The problem is simple enough to state: Given a set of lists of words, remove every phrase group that occurs in all the lists. A phrase group is any sequence of three or more words in a row. Two things make this interesting for clojure: 1) it's a purely functional problem: the output result depends only on the input values, and 2) it involves manipulating relatively deep structures - at least in the solution I came up with. That is something working with immutable data structures typically makes painful.

Since I'm still exploring clojure, I chose to do this in Python in the interview. The code here - and in the repository at bitbucket - uses the same algorithm, expressed with the high-level data structures of clojure instead of Python.

First, a couple of short helper functions:
(defn mfilter
"Return a hash-map built by removing entries for which (pred (key entry))
returns false from mapin."

[pred mapin]
(apply hash-map (apply concat (filter #(pred %) mapin))))

(defn enumerate
"Return pairs of an index into sequence, and the value at that index"
[sequence]
(map vector (iterate inc 0) sequence))
As the document string for mfilter says, it returns a copy of a hash-map built from a map by removing entries for which the predicate applied to the key is false. Likewise, enumerate counts the elements in a sequence, starting at 0, and returns pairs of them and the counter.

Note that we only have to worry about phrases of length three. A phrase of length 4 will show up as two phrases of length three with an overlap, and one of length five as three such phrases, all overlapping. So we can ignore phrases longer than three words. And of course, phrases shorter than three words aren't phrase groups, so we ignore them as well. So the list of phrases in an input list is a list triples that has two fewer elements than the input list, as the last two elements don't start phrases.

The data structure used for my solution is a dictionary, index by phrase groups - meaning triples of words. Each entry is also a dictionary, indexed by an input lists index in the list of input lists. The entries in those dictionaries is a list of places that that phrase group starts in the input list. I'm going to call this the phrase dictionary.
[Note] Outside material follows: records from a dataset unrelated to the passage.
(* ===== verification/Vm.v ===== *)
(** * vm.c: page tables

    Page directories and page tables lie in pages of the allocator, so a page table
    entry is a 32-bit word of the memory of Kalloc.v at the address the kernel uses for
    it.  [kdata] is the linker's symbol [data].  The registers set for a process are
    kept in the state; loaduvm, which reads a file, is in Exec.v. *)

From stdpp Require Import base gmap list strings.
From Stdlib Require Import ZArith Lia.
From S2P Require Import Prelude Params Kmonad Cstring Kalloc Printf Console.

Record vst : Type := Vst {
  km : kmem; con : cst;
  kpgdir : Z;                      (** the kernel's own page directory *)
  cr3 : Z;                         (** the page directory in use, a physical address *)
  tss_ss0 : Z; tss_esp0 : Z        (** the kernel stack for interrupts *)
}.

Definition set_km (v : kmem) (s : vst) : vst :=
  Vst v (con s) (kpgdir s) (cr3 s) (tss_ss0 s) (tss_esp0 s).
Definition set_con (v : cst) (s : vst) : vst :=
  Vst (km s) v (kpgdir s) (cr3 s) (tss_ss0 s) (tss_esp0 s).
Definition set_kpgdir (v : Z) (s : vst) : vst :=
  Vst (km s) (con s) v (cr3 s) (tss_ss0 s) (tss_esp0 s).
Definition set_cr3 (v : Z) (s : vst) : vst :=
  Vst (km s) (con s) (kpgdir s) v (tss_ss0 s) (tss_esp0 s).
Definition set_tss (ss0 esp0 : Z) (s : vst) : vst :=
  Vst (km s) (con s) (kpgdir s) (cr3 s) ss0 esp0.

Definition inkm {A} (m : M kmem A) : M vst A := zoom km set_km m.
Definition incon {A} (m : M cst A) : M vst A := zoom con set_con m.

Definition vmem (s : vst) : mem := kmem_mem (km s).
Definition vload (a : Z) : M vst Z := gets (λ s, load32 (vmem s) a).
Definition vupd (f : mem → mem) : M vst unit :=
  modify (λ s, set_km (set_mem (f (vmem s)) (km s)) s).
Definition vstore (a v : Z) : M vst unit := vupd (λ m, store32 m a v).

Definition SEG_KDATA : Z := 2.

Section vm.
Context (kend kdata : Z).

(** The address of the PTE, [None] for a null pointer. *)
Definition walkpgdir (pgdir va : Z) (alloc : bool) : M vst (option Z) :=
  let pde := pgdir + 4 * PDX va in
  v ← vload pde;
  if has v PTE_P then mret (Some (p2v (PTE_ADDR v) + 4 * PTX va))
  else if negb alloc then mret None
  else
    pgtab ← inkm kalloc;
    if pgtab =? 0 then mret None
    else
      vupd (λ m, KString.memset m pgtab 0 PGSIZE);;
      vstore pde (Z.lor (Z.lor (Z.lor (v2p pgtab) PTE_P) PTE_W) PTE_U);;
      mret (Some (pgtab + 4 * PTX va)).

Fixpoint mappages_loop (fuel : nat) (pgdir a last pa perm : Z) : M vst Z :=
  match fuel with
  | O => diverge
  | S f =>
    p ← walkpgdir pgdir a true;
    match (p : option Z) with
    | None => mret (-1)
    | Some pte =>
      v ← vload pte;
      if has v PTE_P then panic "remap"
      else
        vstore pte (Z.lor (Z.lor pa perm) PTE_P);;
        if a =? last then mret 0
        else mappages_loop f pgdir (u32 (a + PGSIZE)) last (u32 (pa + PGSIZE)) perm
    end
  end.

(** One round per page from the first to the last, round the end of the address space if
    the last lies below the first. *)
Definition mappages (pgdir va size pa perm : Z) : M vst Z :=
  let a := PGROUNDDOWN va in
  let last := PGROUNDDOWN (u32 (va + size - 1)) in
  mappages_loop (S (Z.to_nat (u32 (last - a) / PGSIZE))) pgdir a last pa perm.

(** virt, phys_start, phys_end, perm *)
Definition kmap : list (Z * Z * Z * Z) :=
  [ (KERNBASE, 0, EXTMEM, PTE_W);
    (KERNLINK, v2p KERNLINK, v2p kdata, 0);
    (kdata, v2p kdata, PHYSTOP, PTE_W);
    (DEVSPACE, DEVSPACE, 0, PTE_W) ].

Fixpoint map_kernel (l : list (Z * Z * Z * Z)) (pgdir : Z) : M vst Z :=
  match l with
  | [] => mret pgdir
  | (virt, ps, pe, perm) :: l' =>
    r ← mappages pgdir virt (u32 (pe - ps)) ps perm;
    if r <? 0 then mret 0 else map_kernel l' pgdir
  end.

Definition setupkvm : M vst Z :=
  pgdir ← inkm kalloc;
  if pgdir =? 0 then mret 0
  else
    vupd (λ m, KString.memset m pgdir 0 PGSIZE);;
    if p2v PHYSTOP >? DEVSPACE then panic "PHYSTOP too high"
    else map_kernel kmap pgdir.

Definition switchkvm : M vst unit := modify (λ s, set_cr3 (v2p (kpgdir s)) s).

Definition kvmalloc : M vst unit :=
  p ← setupkvm;
  modify (set_kpgdir p);;
  switchkvm.

(** switchuvm(p): [kstack] is proc->kstack, [pgdir] is p->pgdir. *)
Definition switchuvm (kstack pgdir : Z) : M vst unit :=
  modify (set_tss (Z.shiftl SEG_KDATA 3) (u32 (kstack + KSTACKSIZE)));;
  if pgdir =? 0 then panic "switchuvm: no pgdir"
  else modify (set_cr3 (v2p pgdir)).

(** [init] is the address of the code. *)
Definition inituvm (pgdir init sz : Z) : M vst unit :=
  if sz >=? PGSIZE then panic "inituvm: more than a page"
  else
    mem ← inkm kalloc;
    if mem =? 0 then undefined     (* the code does not test the result of kalloc *)
    else
      vupd (λ m, KString.memset m mem 0 PGSIZE);;
      mappages pgdir 0 PGSIZE (v2p mem) (Z.lor PTE_W PTE_U);;
      vupd (λ m, KString.memmove m mem init sz).

Fixpoint dealloc_loop (fuel : nat) (pgdir a oldsz : Z) : M vst unit :=
  match fuel with
  | O => diverge
  | S f =>
    if a <? oldsz then
      p ← walkpgdir pgdir a false;
      match (p : option Z) with
      | None => dealloc_loop f pgdir (u32 (u32 (a + (NPTENTRIES - 1) * PGSIZE) + PGSIZE)) oldsz
      | Some pte =>
        v ← vload pte;
        (if has v PTE_P then
           let pa := PTE_ADDR v in
           if pa =? 0 then panic "kfree"
           else inkm (kfree kend (p2v pa));; vstore pte 0
         else mret tt);;
        dealloc_loop f pgdir (u32 (a + PGSIZE)) oldsz
      end
    else mret tt
  end.

Definition deallocuvm (pgdir oldsz newsz : Z) : M vst Z :=
  if newsz >=? oldsz then mret oldsz
  else
    dealloc_loop (S (S (Z.to_nat (oldsz / PGSIZE)))) pgdir (PGROUNDUP newsz) oldsz;;
    mret newsz.

(** "allocuvm out of memory\n" *)
Definition oom_text : list Z :=
  [97; 108; 108; 111; 99; 117; 118; 109; 32; 111; 117; 116; 32; 111; 102; 32;
   109; 101; 109; 111; 114; 121; 10].

Fixpoint alloc_loop (fuel : nat) (pgdir a oldsz newsz : Z) : M vst Z :=
  match fuel with
  | O => diverge
  | S f =>
    if a <? newsz then
      mem ← inkm kalloc;
      if mem =? 0 then
        incon (cprintf (λ _, []) (Some oom_text) []);;
        deallocuvm pgdir newsz oldsz;;
        mret 0
      else
        vupd (λ m, KString.memset m mem 0 PGSIZE);;
        mappages pgdir a PGSIZE (v2p mem) (Z.lor PTE_W PTE_U);;
        alloc_loop f pgdir (u32 (a + PGSIZE)) oldsz newsz
    else mret newsz
  end.

Definition allocuvm (pgdir oldsz newsz : Z) : M vst Z :=
  if newsz >=? KERNBASE then mret 0
  else if newsz <? oldsz then mret oldsz
  else alloc_loop (S (Z.to_nat (newsz / PGSIZE + 1))) pgdir (PGROUNDUP oldsz) oldsz newsz.

Definition freevm (pgdir : Z) : M vst unit :=
  if pgdir =? 0 then panic "freevm: no pgdir"
  else
    deallocuvm pgdir KERNBASE 0;;
    mfor 0 (Z.to_nat NPDENTRIES) (λ i,
      v ← vload (pgdir + 4 * Z.of_nat i);
      if has v PTE_P then inkm (kfree kend (p2v (PTE_ADDR v))) else mret tt);;
    inkm (kfree kend pgdir).

Definition clearpteu (pgdir uva : Z) : M vst unit :=
  p ← walkpgdir pgdir uva false;
  match (p : option Z) with
  | None => panic "clearpteu"
  | Some pte => v ← vload pte; vstore pte (Z.land v (Z.lnot PTE_U))
  end.

Fixpoint copyuvm_loop (fuel : nat) (pgdir d i sz : Z) : M vst Z :=
  match fuel with
  | O => diverge
  | S f =>
    if i <? sz then
      p ← walkpgdir pgdir i false;
      match (p : option Z) with
      | None => panic "copyuvm: pte should exist"
      | Some pte =>
        v ← vload pte;
        if negb (has v PTE_P) then panic "copyuvm: page not present"
        else
          mem ← inkm kalloc;
          if mem =? 0 then freevm d;; mret 0
          else
            vupd (λ m, KString.memmove m mem (p2v (PTE_ADDR v)) PGSIZE);;
            r ← mappages d i PGSIZE (v2p mem) (PTE_FLAGS v);
            if r <? 0 then freevm d;; mret 0
            else copyuvm_loop f pgdir d (u32 (i + PGSIZE)) sz
      end
    else mret d
  end.

Definition copyuvm (pgdir sz : Z) : M vst Z :=
  d ← setupkvm;
  if d =? 0 then mret 0
  else copyuvm_loop (S (S (Z.to_nat (sz / PGSIZE)))) pgdir d 0 sz.

(** The result is 0 for a null pointer; a missing page table is dereferenced. *)
Definition uva2ka (pgdir uva : Z) : M vst Z :=
  p ← walkpgdir pgdir uva false;
  pte ← defined p;
  v ← vload pte;
  if negb (has v PTE_P) then mret 0
  else if negb (has v PTE_U) then mret 0
  else mret (p2v (PTE_ADDR v)).

Fixpoint copyout_loop (fuel : nat) (pgdir va buf len : Z) : M vst Z :=
  match fuel with
  | O => diverge
  | S f =>
    if len >? 0 then
      let va0 := PGROUNDDOWN va in
      pa0 ← uva2ka pgdir va0;
      if pa0 =? 0 then mret (-1)
      else
        let n := Z.min (PGSIZE - (va - va0)) len in
        vupd (λ m, KString.memmove m (pa0 + (va - va0)) buf n);;
        copyout_loop f pgdir (u32 (va0 + PGSIZE)) (buf + n) (len - n)
    else mret 0
  end.

Definition copyout (pgdir va p len : Z) : M vst Z :=
  copyout_loop (S (S (S (Z.to_nat (len / PGSIZE))))) pgdir va p len.
End vm.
That leads us to the first building block function, which accepts a phrase dictionary and a phrase, along with the index of a list and the index of that phrase in the list, and returns the update phrase dictionary:
(defn add-phrase-to-phrase-dict [phrase-dict phrase list-index phrase-index]
(if (or (phrase-dict phrase) (= list-index 0))
(update-in phrase-dict [phrase list-index] conj phrase-index)
phrase-dict))
This uses the clojure function update-in, which is something I don't ever remember seeing in a lisp before (though cl's setf might be close). It finds an element in a nested structure - like the phrase dictionary - using it's first argument, which is a sequence of indices into the structure. That's [phrase list-index] , so this finds the list of places where phrase appears in the input list list-index. Further, if the elements aren't there, it creates the intermediate map needed, and return nils if the last lookup fails. The resulting value gets passed to the second argument, along with any remaining arguments, and the result of that call is used in this position in the new version of the structure that is returned. While this might sound expensive, since everything in the structure is immutable, the two versions can actually share everything but the values along the path to the updated value.

The conditional application of update-in is an optimization. If the phrase we're updating isn't in the dictionary, we want two different behaviors: if this is the first input list, we want to add that phrase to the dictionary. Otherwise, we can ignore the phrase, because it isn't in at least one input list - the first one. Adding it won't change the final result, but will generate more work. So we check for it there, and then only add it if this is the first input list. The alternative case returns the input phrase dictionary unmodified.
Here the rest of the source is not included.